I have an array as follows:
charSet = [
["A", "B"],
["C", "D", "E"],
["F", "G", "H", "I"]
];
I want to print all the permutations with the elements from charSet[0] in the first column, those from charSet[1] in the second, etc:
ACF, ACG, ACH, ACI, ADF, ADG, ... BEI
the function must be able to take an arbitrary number of columns, and an arbitrary number of possible characters in each. So, recursion needed. Unfortunately, my brain doesn't seem to be capable of processing recursion. I thought by writing an inflexible solution as a set of nested for loops, it might help to make the recursive solution clearer:
for(i=0; i<charSet[0].length; i++){
a[0] = charSet[0][i];
for(j=0; j<charSet[1].length; j++){
a[1] = charSet[1][j];
for(k=0; k<charSet[2].length; k++){
a[2] = charSet[2][k];
console.log(a.join(''));
}
}
}
8 hours and many failed attempts later, I've concluded that it did not help.

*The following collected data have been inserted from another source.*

(** * Maestro renderer: agentStore and platformUtils

    A shallow embedding of two renderer units of Maestro:

    - [src/renderer/utils/platformUtils.ts]: [getRevealLabel];
    - [src/renderer/stores/agentStore.ts]: the zustand store that composes
      sessionStore mutations with calls over the IPC bridge
      ([window.maestro]).

    The store's actions are written in a small state-and-exception monad
    over a [World] that holds the session store, the agent store's own
    state, the log of calls issued over the bridge and the console. *)

From Stdlib Require Import String List Bool.
From stdpp Require Import base option list strings.

Local Open Scope string_scope.
Local Open Scope list_scope.

(** ** platformUtils.ts *)

Definition getRevealLabel (platform : string) : string :=
  if String.eqb platform "win32" then "Reveal in Explorer"
  else if String.eqb platform "linux" then "Reveal in File Manager"
  else "Reveal in Finder".

(** ** Data of the session store, as far as agentStore.ts touches it

    The declarations of [../types] are string-literal unions and object
    types; a string-literal union is kept as the string it is at run time,
    an optional property as an [option]. *)

(** [AgentError]: the error descriptor, [{ type, message }]. *)
Module AgentError.
Record t := mk { type : string; message : string }.
End AgentError.
(** * Aerosol size-distribution discretisation ([aerosol.py])

    A shallow embedding of [dist_to_conc] and of the constructor of
    [AerosolSpecies], followed by the properties of the discretisation.

    Numbers.  The Python code computes with IEEE binary64 floats through
    numpy.  The embedding is written once, over an interface [PyFloat] of the
    arithmetic the source uses, and is instantiated twice:
    - at the real numbers [R] (exact arithmetic), where the analytic
      properties (ordering of the edges, geometric spacing) are proved;
    - at Rocq's primitive binary64 floats, where the concrete examples are
      evaluated bit for bit.
    Facts about the shape of the result (which branch runs, which exception
    is raised, lengths, which expression each attribute holds) are proved for
    every instance of the interface. *)

From Stdlib Require Import Reals Lra Lia List String Bool Sorted Floats Uint63.
From stdpp Require Import gmap strings.
Import ListNotations.

Set Warnings "-inexact-float".

(** ** The arithmetic used by the source *)

Class PyFloat (A : Type) := {
  add : A -> A -> A;
  sub : A -> A -> A;
  mul : A -> A -> A;
  div : A -> A -> A;
  sqrt : A -> A;              (* np.sqrt *)
  log10 : A -> A;             (* np.log10 on a number *)
  pow10 : A -> A;             (* 10 ** x, as np.logspace applies it *)
  of_nat : nat -> A;          (* the integers of np.arange, as floats *)
  is_zero : A -> bool;        (* truth value of [not x] on a number *)
  c0 : A;                     (* 0.0 *)
  c0_5 : A;                   (* 0.5 *)
  c0_9 : A;                   (* 0.9 *)
  c1_1 : A;                   (* 1.1 *)
  c4 : A;                     (* 4. *)
  c6 : A;                     (* 6. *)
  c10 : A;                    (* 10. *)
  c1e6 : A;                   (* 1e6 *)
  c1e_6 : A                   (* 1e-6 *)
}.

Declare Scope py_scope.
Delimit Scope py_scope with py.
Notation "x + y" := (add x y) : py_scope.
Notation "x - y" := (sub x y) : py_scope.
Notation "x * y" := (mul x y) : py_scope.
Notation "x / y" := (div x y) : py_scope.

(** Exact arithmetic. *)
#[export] Instance PyFloat_R : PyFloat R := {|
  add := Rplus; sub := Rminus; mul := Rmult; div := Rdiv;
  sqrt := R_sqrt.sqrt;
  log10 := fun x => (ln x / ln 10)%R;
  pow10 := fun x => Rpower 10 x;
  of_nat := INR;
  is_zero := fun x => if Req_dec_T x 0 then true else false;
  c0 := 0%R; c0_5 := 0.5%R; c0_9 := 0.9%R; c1_1 := 1.1%R;
  c4 := 4%R; c6 := 6%R; c10 := 10%R; c1e6 := 1e6%R; c1e_6 := 1e-6%R
|}.

(** IEEE binary64 arithmetic.  The decimal logarithm and the power come from
    the C library; they are taken as given. *)
Definition PyFloat_binary64 (libm_log10 libm_pow10 : float -> float)
    : PyFloat float := {|
  add := PrimFloat.add; sub := PrimFloat.sub;
  mul := PrimFloat.mul; div := PrimFloat.div;
  sqrt := PrimFloat.sqrt;
  log10 := libm_log10;
  pow10 := libm_pow10;
  of_nat := fun n => PrimFloat.of_uint63 (Uint63.of_Z (Z.of_nat n));
  is_zero := fun x => PrimFloat.eqb x 0%float;
  c0 := 0%float; c0_5 := 0.5%float; c0_9 := 0.9%float; c1_1 := 1.1%float;
  c4 := 4%float; c6 := 6%float; c10 := 10%float;
  c1e6 := 1e6%float; c1e_6 := 1e-6%float
|}.

(** ** Exceptions *)

Inductive exn : Set :=
| ValueError          (* the spec's InvalidConfiguration *)
| TypeError
| KeyError
| IndexError
| UnboundLocalError.  (* a NameError: local variable read before assignment *)

Definition py (T : Type) : Type := (exn + T)%type.
Definition ret {T} (x : T) : py T := inr x.
Definition raise {T} (e : exn) : py T := inl e.
Definition bind {T U} (m : py T) (k : T -> py U) : py U :=
  match m with
  | inl e => inl e
  | inr x => k x
  end.

Notation "'do' x <~ m ; k" := (bind m (fun x => k))
  (at level 10, x name, m at level 100, k at level 200).

(** [l[i]] on a sequence, and the read of a local variable that may not have
    been assigned on the path taken. *)
Definition getitem {T} (l : list T) (i : nat) : py T :=
  match nth_error l i with
  | Some x => ret x
  | None => raise IndexError
  end.

Definition getlast {T} (l : list T) : py T :=   (* l[-1] *)
  match l with
  | [] => raise IndexError
  | x :: l' => ret (List.last l' x)
  end.

Definition read_local {T} (v : option T) : py T :=
  match v with
  | Some x => ret x
  | None => raise UnboundLocalError
  end.

Section Model.
Context {A : Type} {F : PyFloat A}.
Local Open Scope py_scope.

(** ** Distributions

    [lognorm.py] supplies the classes; the embedding keeps the attributes
    [aerosol.py] reads.  [pdf] is the duck-typed method both classes (and any
    object given to [dist_to_conc]) provide. *)

Class HasPdf (D : Type) := pdf : D -> A -> A.

Record Lognorm := { mu : A; sigma : A; lognorm_pdf : A -> A }.
Record MultiModeLognorm :=
  { mus : list A; sigmas : list A; multimode_pdf : A -> A }.

#[export] Instance Lognorm_pdf : HasPdf Lognorm := lognorm_pdf.
#[export] Instance MultiModeLognorm_pdf : HasPdf MultiModeLognorm := multimode_pdf.

(** aerosol.py, lines 15-26. *)
Definition dist_to_conc {D} `{HasPdf D} (dist : D) (r_min r_max : A)
    (rule : string) : A :=
  let pdf := pdf dist in
  let width := r_max - r_min in
  if String.eqb rule "trapezoid" then
    width * c0_5 * (pdf r_max + pdf r_min)
  else if String.eqb rule "simpson" then
    (width / c6) * (pdf r_max + pdf r_min + c4 * pdf (c0_5 * (r_max + r_min)))
  else
    width * pdf (c0_5 * (r_max + r_min)).

(** ** numpy *)

(** [np.sum] of a one-dimensional array. *)
Definition np_sum (l : list A) : A := fold_left add l c0.

(** [np.linspace(start, stop, num)], as numpy computes it:
    [arange(0, num) * step + start] with [step = (stop - start) / (num - 1)],
    the last sample set to [stop]; a single sample is [start]. *)
Definition linspace (start stop : A) (num : nat) : list A :=
  match num with
  | O => []
  | S O => [start]
  | S div_ =>
      let step := (stop - start) / of_nat div_ in
      map (fun i => of_nat i * step + start) (seq 0 div_) ++ [stop]
  end.

(** [np.logspace(start, stop, num)] is [10 ** linspace(start, stop, num)]. *)
Definition logspace (start stop : A) (num : nat) : list A :=
  map pow10 (linspace start stop num).

(** [np.log10] on an argument that may be [None]. *)
Definition np_log10 (x : option A) : py A :=
  match x with
  | None => raise TypeError
  | Some v => ret (log10 v)
  end.

(** [not x] on an argument that is [None] or a number. *)
Definition py_not (x : option A) : bool :=
  match x with
  | None => true
  | Some v => is_zero v
  end.

(** ** The constructor's arguments and the object it builds *)

(** [bins]: an integer count, or a list / array of edges.  Counts are
    natural numbers. *)
Inductive bins_arg :=
| BinsInt (n : nat)
| BinsEdges (edges : list A).

(** [distribution], by the [isinstance] tests of the constructor. *)
Inductive distribution_arg :=
| DDict (d : gmap string (list A))
| DLognorm (l : Lognorm)
| DMultiMode (m : MultiModeLognorm)
| DOther (type_name : string).

(** The attributes of an instance.  [N] is [None] when the attribute was
    never assigned. *)
Record AerosolSpecies := {
  species : string;
  kappa : A;
  rho : option A;
  mw : option A;
  bins : option bins_arg;
  distribution : distribution_arg;
  r_drys : list A;
  rs : list A;
  Nis : list A;
  N : option A;
  nr : nat
}.

(** [zip(rs[:-1], rs[1:])] *)
Definition adjacent (rs : list A) : list (A * A) :=
  combine (removelast rs) (tl rs).

(** Lines 120-124 and 144-147: the decimal logarithms of the bracket. *)
Definition log_bracket (lo hi : A) (r_min r_max : option A) : py (A * A) :=
  if py_not r_min && py_not r_max then
    ret (log10 lo, log10 hi)
  else
    do lr <~ np_log10 r_min;
    do rr <~ np_log10 r_max;
    ret (lr, rr).

(** Lines 117-125 and 141-149: the bin edges [self.rs]. *)
Definition edges (lo hi : A) (b : bins_arg) (r_min r_max : option A)
    : py (list A) :=
  match b with
  | BinsEdges l => ret l
  | BinsInt n =>
      do lrrr <~ log_bracket lo hi r_min r_max;
      ret (logspace (fst lrrr) (snd lrrr) (S n))
  end.

Definition mids_of (rs : list A) : list A :=
  map (fun ab => sqrt (fst ab * snd ab)) (adjacent rs).

Definition trapezoids {D} `{HasPdf D} (dist : D) (rs : list A) : list A :=
  map (fun ab => let a := fst ab in let b := snd ab in
                 c0_5 * (b - a) * (pdf dist a + pdf dist b)) (adjacent rs).

(** What a branch of the constructor leaves in
    [self.r_drys, self.rs, self.Nis, self.N]. *)
Definition branch_result : Type := (list A * list A * list A * option A)%type.

(** Lines 106-110. *)
Definition init_dict (d : gmap string (list A)) : py branch_result :=
  do r_drys_in <~ match d !! "r_drys"%string with
                  | Some l => ret l | None => raise KeyError end;
  let r_drys := map (fun x => x * c1e_6) r_drys_in in
  do r0 <~ getitem r_drys 0;
  let rs := map (fun x => x * c1e6) [r0 * c0_9; r0 * c1_1] in
  do Nis <~ match d !! "Nis"%string with
            | Some l => ret l | None => raise KeyError end;
  let N := np_sum Nis in
  ret (r_drys, rs, Nis, Some N).

(** Lines 112-130. *)
Definition init_lognorm (l : Lognorm) (bins : option bins_arg)
    (r_min r_max : option A) : py branch_result :=
  match bins with
  | None => raise ValueError
  | Some b =>
      do rs <~ edges (mu l / (c10 * sigma l)) (mu l * c10 * sigma l)
                     b r_min r_max;
      let nbins := length rs in
      let mids := firstn nbins (mids_of rs) in
      let Nis := firstn nbins (trapezoids l rs) in
      let r_drys := map (fun x => x * c1e_6) mids in
      ret (r_drys, rs, Nis, None)
  end.

(** Lines 132-152.  [nbins] is a local of the constructor that only the
    [Lognorm] branch assigns; on this path it is read unassigned. *)
Definition init_multimode (m : MultiModeLognorm) (bins : option bins_arg)
    (r_min r_max : option A) : py branch_result :=
  match bins with
  | None => raise ValueError
  | Some b =>
      let nbins : option nat := None in
      do small_mu <~ getitem (mus m) 0;
      do small_sigma <~ getitem (sigmas m) 0;
      do big_mu <~ getlast (mus m);
      do big_sigma <~ getlast (sigmas m);
      do rs <~ edges (small_mu / (c10 * small_sigma))
                     (big_mu * c10 * big_sigma) b r_min r_max;
      let mids_all := mids_of rs in
      do n1 <~ read_local nbins;
      let mids := firstn n1 mids_all in
      let Nis_all := trapezoids m rs in
      do n2 <~ read_local nbins;
      let Nis := firstn n2 Nis_all in
      let r_drys := map (fun x => x * c1e_6) mids in
      ret (r_drys, rs, Nis, None)
  end.
(** [ExponentPart], when the text has one; [None] when the text does not
    end there. *)
Definition read_exponent (s : string) : option Z :=
  match s with
  | EmptyString => Some 0
  | String c s' =>
      if bool_decide (c = "e"%char) || bool_decide (c = "E"%char) then
        let '(neg, s'') :=
          match s' with
          | String "-"%char t => (true, t)
          | String "+"%char t => (false, t)
          | _ => (false, s')
          end in
        match read_digits 10 0 0 s'' with
        | (v, n, EmptyString) => if 0 <? n then Some (if neg then - v else v) else None
        | _ => None
        end
      else None
  end.

(** [StrUnsignedDecimalLiteral] *)
Definition unsigned_decimal (s : string) : option float :=
  if String.eqb s "Infinity" then Some PrimFloat.infinity
  else
    let '(ip, ni, s1) := read_digits 10 0 0 s in
    let '(fp, nf, s2) :=
      match s1 with
      | String "."%char t => read_digits 10 0 0 t
      | _ => (0, 0, s1)
      end in
    if (ni =? 0) && (nf =? 0) then None
    else if (ni =? 0) && negb (startsWith "." s1) then None
    else match read_exponent s2 with
         | Some x => Some (round_decimal (ip * 10 ^ nf + fp) (x - nf) (ni + nf))
         | None => None
         end.

(** [NonDecimalIntegerLiteral] after its two-character prefix. *)
Definition radix_literal (base : Z) (s : string) : option float :=
  match read_digits base 0 0 s with
  | (v, n, EmptyString) => if 0 <? n then Some (round_ratio v 1) else None
  | _ => None
  end.
Lemma loop_events_facts (llm : LLM) (planId : string) (n : nat) (steps : list Step)
    (em : list ModelMessage) :
  let evs := loop_events llm planId n steps em in
  List.length steps <= count_rounds evs <= 3 * List.length steps /\
  status_events evs = expected_status llm planId n steps /\
  plan_part_ids evs = [] /\ response_paths evs = [].
Proof.
  revert n em; induction steps as [|s steps IH]; intros n em; [cbn; repeat split; lia|].
  cbn [loop_events].
  destruct (IH (S n) (em ++ response_messages (step_rounds llm s em))) as [[Hc1 Hc2] [H2 [H3 H4]]].
  destruct (round_events (step_request s em) (resolve_tools (tools s)) (step_rounds llm s em))
    as [R1 [R2 [R3 R4]]].
  pose proof (generateText_length llm (step_request s em) (resolve_tools (tools s))
                (initial_tool_choice s)) as Hl.
  change (generateText llm (step_request s em) (resolve_tools (tools s)) (initial_tool_choice s))
    with (step_rounds llm s em) in Hl.
  rewrite !count_rounds_app, !status_events_app, !plan_part_ids_app, !AgentFacts.response_paths_app.
  rewrite R1, R2, R3, R4, H2, H3, H4.
  cbn [count_rounds filter is_round List.length status_events flat_map response_paths
       is_response plan_part_ids app expected_status].
  repeat split; lia.
Qed.

End AgentExtraFacts.

Module AgentExtras.
Import Agent AgentFacts AgentViews AgentExtraFacts Scenarios ExtraScenarios.

(** A step's tool set: the tools handed to a step's model calls have no
    duplicates, are exactly the tools the step declares (every declared
    name is a key of [availableTools]), and are the declared list itself
    when it has no duplicates. *)
Theorem resolve_tools_dedup (names : list ToolName) :
  NoDup (resolve_tools names) /\
  (forall t, In t (resolve_tools names) <-> In t names) /\
  (NoDup names -> resolve_tools names = names).
Proof.
  destruct (resolve_fold names [] (NoDup_nil _)) as [H1 [H2 H3]].
  split; [exact H1|]; split.
  - intros t; rewrite H2; simpl; tauto.
  - exact H3.
Qed.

So far my best effort has been:
function printOutput(len) {
if(len==0){
console.log(a.join(''));
return;
}
for(i = 0; i<charSet[len-1].length; i++){
a[len-1] = charSet[len-1][i];
printOutput(len-1);
}
}
printOutput(charSet.length);
I can see why it doesn't work, but I'm not getting any closer to working out what will. Please help!